冰城链霉菌C5-酮基属间接合转移中断菌株的构建

摘要

米尔贝霉素具有广谱、高效的抗寄生虫活性，对宿主不良反应极低，是目前理想的驱虫、杀虫药物。其C5-肟米尔贝霉素的活性更高，并且杀虫谱更广，效果更好。而5-酮基米尔贝霉素由于其C5位酮基的化学性质比较活泼，很容易合成5-肟米尔贝素衍生物，是化学合成5-肟米尔贝霉素衍生物的最佳前体，因此研究从米尔贝霉素A3、A4到5-酮基米尔贝霉素A3、A4的生物合成途径具有重要的意义。冰城链霉菌(Streptomyces bingchenggensis)是本实验室发现的一株新的吸水链霉菌菌株，是米尔贝霉素(milbemycin)和冰城霉素(bingchengmycin)的重要产生菌。冰城链霉菌的代谢产物具有较好的杀虫活性和高效防治能力。接合转移作为基因转移工具已在多种链霉菌中成功应用，此方法既可以避开胞外核酸酶使DNA免遭降解，在一定程度上还可以克服宿主对外源DNA的限制性修饰提高转化效率。binF基因(C5-酮基还原酶基因)是在冰城链霉菌中负责编码催化大环内酯类抗生素C5位的酮基转化为羟基的还原酶基因，序列较保守。

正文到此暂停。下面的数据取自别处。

(** Two tables of level 4 whose entries lead to the same tables have the same
    pages. *)
Lemma reroot U pA pB tab m :
  tree U pA tab m → phys_ok pB → (pB ∉ tables tab) →
  (∀ i, U i → 0 ≤ i < 512 → is_present (entry_at m pB i) = is_present (entry_at m pA i) ∧
     is_huge (entry_at m pB i) = is_huge (entry_at m pA i) ∧ entry_addr (entry_at m pB i) = entry_addr (entry_at m pA i)) →
  tree U pB (<[[] := pB]> tab) m.
Proof.
  intros Ht Hph Hn Hag. assert (∀ q t, tab !! q = Some t → t ≠ pB) as Hne by (intros q t Hq ->; by apply Hn, (in_tables _ q)).
  split.
  - apply lookup_insert_eq.
  - intros q q' t X X'. apply lookup_insert_Some in X as [[E1 F1]|[_ X]], X' as [[E2 F2]|[_ X']].
    + congruence.
    + by destruct (Hne q' t).
    + by destruct (Hne q t).
    + by apply (tr_inj _ _ _ _ Ht _ _ t).
  - intros q t [[_ <-]|[_ X]]%lookup_insert_Some; [done|by apply (tr_phys _ _ _ _ Ht q)].
  - intros q t [[<- _]|[_ X]]%lookup_insert_Some; [simpl; lia|by apply (tr_len _ _ _ _ Ht q t)].
  - intros q t i X Hl Hs. rewrite lookup_insert_ne by (by destruct q).
    apply lookup_insert_Some in X as [[<- <-]|[Hq X]]; [|by apply (tr_child _ _ _ _ Ht)].
    destruct Hs as [Hi Hu]. destruct (Hag i (Hu eq_refl) Hi) as (-> & -> & ->).
    apply (tr_child _ _ _ _ Ht [] pA i (tr_root _ _ _ _ Ht)); [simpl; lia|done].
  - intros q i t X. rewrite lookup_insert_ne in X by (by destruct q). destruct (tr_parent _ _ _ _ Ht _ _ _ X) as [Hp Hs].
    split; [|done]. apply lookup_insert_is_Some'. by right.
Qed.

Lemma page_entry_reroot pB tab m v : page_entry (<[[] := pB]> tab) m v = page_entry tab m v.
Proof. unfold page_entry. by rewrite lookup_insert_ne by done. Qed.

　　 本研究通过分子生物学的方法对binF基因进行失活，从而获得产生C5-酮基米尔贝霉素的生产菌株。以冰城链霉菌226541为研究材料，进行了大肠杆菌-冰城链霉菌属间接合转移系统的实验，尝试了冰城链霉菌中binF基因的中断工作。为了进一步研究binF基因在冰城链霉菌226541中的功能，本研究利用生物信息学分析冰城链霉菌的基因组信息，确定binF基因位置及相邻序列，设计引物binF-L1、binF-L2和binF-R1、binF-R2，在冰城链霉菌226541总DNA中扩增binF基因的两翼序列，与pMD19-TVector连接构建出质粒 pBC1130，在两翼中间插入硫链丝菌素抗性基因(tsr)构建出质粒pBC810。然后利用HindⅢ和BamHⅠ酶切两翼，与pKC1139连接构建中断质粒pBC3129，并用 PCR和测序比对验证了中断质粒构建的正确性。将binF中断质粒pBC3129转入ET12567(PUZ8002)获得接合转移供体菌ET12567(pUZ8002/pBC3129)，通过接合转移导入冰城链霉菌226541中，得到阳性接合子。对接合子进行抗生素稳定性和分子生物学筛选，最终得到binF基因中断菌株。冰城链霉菌226541与大肠杆菌ET12567(pUZ8002/pBC3129)的接合转移体系为：冰城链霉菌226541孢子28℃孵育30 min，大肠杆菌OD600值为0.2，混合涂布于含有30 mM MgCl2的MS培养基上，培养16h覆盖抗生素。